* EXERCISE AIM
Repeat the listing below in full, keeping every character as it is.

──────

Lemma length_splice {A} i (src dst : list A) :
  (i + length src <= length dst)%nat -> length (splice i src dst) = length dst.
Proof. intros. unfold splice. rewrite !length_app, length_take, length_drop. lia. Qed.

Lemma splice_take {A} i (src dst : list A) :
  (i + length src <= length dst)%nat -> take (i + length src) (splice i src dst) = take i dst ++ src.
Proof.
  intros. unfold splice. rewrite app_assoc.
  replace (i + length src)%nat with (length (take i dst ++ src))
    by (rewrite length_app, length_take; lia).
  apply take_app_length.
Qed.

Lemma bstr_u8 s : all_u8 (bstr s).
Proof.
  induction s as [|a s IH]; constructor; [|done].
  pose proof (nat_ascii_bounded a). unfold is_u8. lia.
Qed.

(** Induction over a list three elements at a time. *)
Lemma list_ind3 {A} (P : list A -> Prop) :
  P [] -> (forall a, P [a]) -> (forall a b, P [a; b]) ->
  (forall a b c l, P l -> P (a :: b :: c :: l)) -> forall l, P l.
Proof.
  intros H0 H1 H2 H3.
  enough (Hn : forall n l, (length l <= n)%nat -> P l) by (intros l; by apply (Hn (length l))).
  induction n as [|n IH]; intros l Hl.
  - destruct l; [done|cbn in Hl; lia].
  - destruct l as [|a [|b [|c l]]]; auto. apply H3, IH. cbn in Hl. lia.
Qed.

(** ** Exhaustive checks over bytes *)

Definition byte_range : list Z := map Z.of_nat (seq 0 256).

Lemma forall_u8 (P : Z -> bool) :
  forallb P byte_range = true -> forall x, is_u8 x -> P x = true.
Proof.
  intros H x Hx. rewrite forallb_forall in H. apply H.
  unfold byte_range. apply in_map_iff. exists (Z.to_nat x). split.
  - rewrite Z2Nat.id; [done|]. apply Hx.
  - apply in_seq. unfold is_u8 in Hx. lia.
Qed.

Lemma forall_u8_2 (P : Z -> Z -> bool) :
  forallb (fun a => forallb (P a) byte_range) byte_range = true ->
  forall x y, is_u8 x -> is_u8 y -> P x y = true.
Proof. intros H x y Hx Hy. by apply (forall_u8 (P x)), Hy; apply (forall_u8 _ H). Qed.

(** ** Buffers filled from an offset *)

(** Storing one byte at the fill position extends the filled part. *)
Lemma fill_insert {A} (k n : nat) (x : A) l : (k + n < length l)%nat ->
  take (S n) (drop k (<[(k + n)%nat := x]> l)) = take n (drop k l) ++ [x].
Proof.
  intros Hl. rewrite drop_insert_ge by lia. replace (k + n - k)%nat with n by lia.
  rewrite (take_S_r _ n x).
  - by rewrite take_insert_ge by lia.
  - apply list_lookup_insert_eq. rewrite length_drop. lia.
Qed.

(** A store at or after the end of the filled part does not change it. *)
Lemma fill_insert_ge {A} (k n i : nat) (x : A) l : (k + n <= i)%nat ->
  take n (drop k (<[i := x]> l)) = take n (drop k l).
Proof. intros Hi. rewrite drop_insert_ge by lia. by rewrite take_insert_ge by lia. Qed.

(** Copying a block at the fill position extends the filled part. *)
Lemma fill_splice {A} (k n : nat) (src l : list A) : (k + n + length src <= length l)%nat ->
  take (n + length src) (drop k (splice (k + n) src l)) = take n (drop k l) ++ src.
Proof.
  intros Hl. unfold splice. rewrite drop_app_le by (rewrite length_take; lia).
  rewrite skipn_firstn_comm. replace (k + n - k)%nat with n by lia. rewrite app_assoc.
  rewrite take_app_le by (rewrite !length_app, length_take, length_drop; lia).
  apply take_ge. rewrite !length_app, length_take, length_drop. lia.
Qed.

(** ** Big-endian assembly *)

(** Adding the next byte below the bits already assembled. *)
Lemma lor_next_byte n j : 0 <= j ->
  ((n .>> (j + 8)) .<< (j + 8)) .| (((n .>> j) .& 255) .<< j) = (n .>> j) .<< j.
Proof.
  intros Hj. apply Z.bits_inj'. intros i Hi. rewrite Z.lor_spec, !Z.shiftl_spec by done.
  destruct (decide (i < j)) as [Hij|Hij].
  { by rewrite !(Z.testbit_neg_r _ (i - _)) by lia. }
  rewrite Z.land_spec, !(Z.shiftr_spec _ j) by lia.
  change 255 with (Z.ones 8). destruct (decide (i < j + 8)) as [Hi8|Hi8].
  - rewrite (Z.testbit_neg_r _ (i - (j + 8))) by lia.
    rewrite Z.ones_spec_low by lia. by rewrite andb_true_r.
  - rewrite Z.ones_spec_high by lia. rewrite Z.shiftr_spec by lia.
    rewrite andb_false_r, orb_false_r. f_equal. lia.
Qed.

Lemma land_255 x : x .& 255 = x mod 256.
Proof. apply (land_ones_mod x 8). lia. Qed.

Lemma land_255_u8 x : is_u8 (x .& 255).
Proof. rewrite land_255. apply Z.mod_pos_bound. lia. Qed.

──────

* SOLUTION
Lemma length_splice {A} i (src dst : list A) :
  (i + length src <= length dst)%nat -> length (splice i src dst) = length dst.
Proof. intros. unfold splice. rewrite !length_app, length_take, length_drop. lia. Qed.

Lemma splice_take {A} i (src dst : list A) :
  (i + length src <= length dst)%nat -> take (i + length src) (splice i src dst) = take i dst ++ src.
Proof.
  intros. unfold splice. rewrite app_assoc.
  replace (i + length src)%nat with (length (take i dst ++ src))
    by (rewrite length_app, length_take; lia).
  apply take_app_length.
Qed.

Lemma bstr_u8 s : all_u8 (bstr s).
Proof.
  induction s as [|a s IH]; constructor; [|done].
  pose proof (nat_ascii_bounded a). unfold is_u8. lia.
Qed.

(** Induction over a list three elements at a time. *)
Lemma list_ind3 {A} (P : list A -> Prop) :
  P [] -> (forall a, P [a]) -> (forall a b, P [a; b]) ->
  (forall a b c l, P l -> P (a :: b :: c :: l)) -> forall l, P l.
Proof.
  intros H0 H1 H2 H3.
  enough (Hn : forall n l, (length l <= n)%nat -> P l) by (intros l; by apply (Hn (length l))).
  induction n as [|n IH]; intros l Hl.
  - destruct l; [done|cbn in Hl; lia].
  - destruct l as [|a [|b [|c l]]]; auto. apply H3, IH. cbn in Hl. lia.
Qed.

(** ** Exhaustive checks over bytes *)

Definition byte_range : list Z := map Z.of_nat (seq 0 256).

Lemma forall_u8 (P : Z -> bool) :
  forallb P byte_range = true -> forall x, is_u8 x -> P x = true.
Proof.
  intros H x Hx. rewrite forallb_forall in H. apply H.
  unfold byte_range. apply in_map_iff. exists (Z.to_nat x). split.
  - rewrite Z2Nat.id; [done|]. apply Hx.
  - apply in_seq. unfold is_u8 in Hx. lia.
Qed.

Lemma forall_u8_2 (P : Z -> Z -> bool) :
  forallb (fun a => forallb (P a) byte_range) byte_range = true ->
  forall x y, is_u8 x -> is_u8 y -> P x y = true.
Proof. intros H x y Hx Hy. by apply (forall_u8 (P x)), Hy; apply (forall_u8 _ H). Qed.

(** ** Buffers filled from an offset *)

(** Storing one byte at the fill position extends the filled part. *)
Lemma fill_insert {A} (k n : nat) (x : A) l : (k + n < length l)%nat ->
  take (S n) (drop k (<[(k + n)%nat := x]> l)) = take n (drop k l) ++ [x].
Proof.
  intros Hl. rewrite drop_insert_ge by lia. replace (k + n - k)%nat with n by lia.
  rewrite (take_S_r _ n x).
  - by rewrite take_insert_ge by lia.
  - apply list_lookup_insert_eq. rewrite length_drop. lia.
Qed.

(** A store at or after the end of the filled part does not change it. *)
Lemma fill_insert_ge {A} (k n i : nat) (x : A) l : (k + n <= i)%nat ->
  take n (drop k (<[i := x]> l)) = take n (drop k l).
Proof. intros Hi. rewrite drop_insert_ge by lia. by rewrite take_insert_ge by lia. Qed.

(** Copying a block at the fill position extends the filled part. *)
Lemma fill_splice {A} (k n : nat) (src l : list A) : (k + n + length src <= length l)%nat ->
  take (n + length src) (drop k (splice (k + n) src l)) = take n (drop k l) ++ src.
Proof.
  intros Hl. unfold splice. rewrite drop_app_le by (rewrite length_take; lia).
  rewrite skipn_firstn_comm. replace (k + n - k)%nat with n by lia. rewrite app_assoc.
  rewrite take_app_le by (rewrite !length_app, length_take, length_drop; lia).
  apply take_ge. rewrite !length_app, length_take, length_drop. lia.
Qed.

(** ** Big-endian assembly *)

(** Adding the next byte below the bits already assembled. *)
Lemma lor_next_byte n j : 0 <= j ->
  ((n .>> (j + 8)) .<< (j + 8)) .| (((n .>> j) .& 255) .<< j) = (n .>> j) .<< j.
Proof.
  intros Hj. apply Z.bits_inj'. intros i Hi. rewrite Z.lor_spec, !Z.shiftl_spec by done.
  destruct (decide (i < j)) as [Hij|Hij].
  { by rewrite !(Z.testbit_neg_r _ (i - _)) by lia. }
  rewrite Z.land_spec, !(Z.shiftr_spec _ j) by lia.
  change 255 with (Z.ones 8). destruct (decide (i < j + 8)) as [Hi8|Hi8].
  - rewrite (Z.testbit_neg_r _ (i - (j + 8))) by lia.
    rewrite Z.ones_spec_low by lia. by rewrite andb_true_r.
  - rewrite Z.ones_spec_high by lia. rewrite Z.shiftr_spec by lia.
    rewrite andb_false_r, orb_false_r. f_equal. lia.
Qed.

Lemma land_255 x : x .& 255 = x mod 256.
Proof. apply (land_ones_mod x 8). lia. Qed.

Lemma land_255_u8 x : is_u8 (x .& 255).
Proof. rewrite land_255. apply Z.mod_pos_bound. lia. Qed.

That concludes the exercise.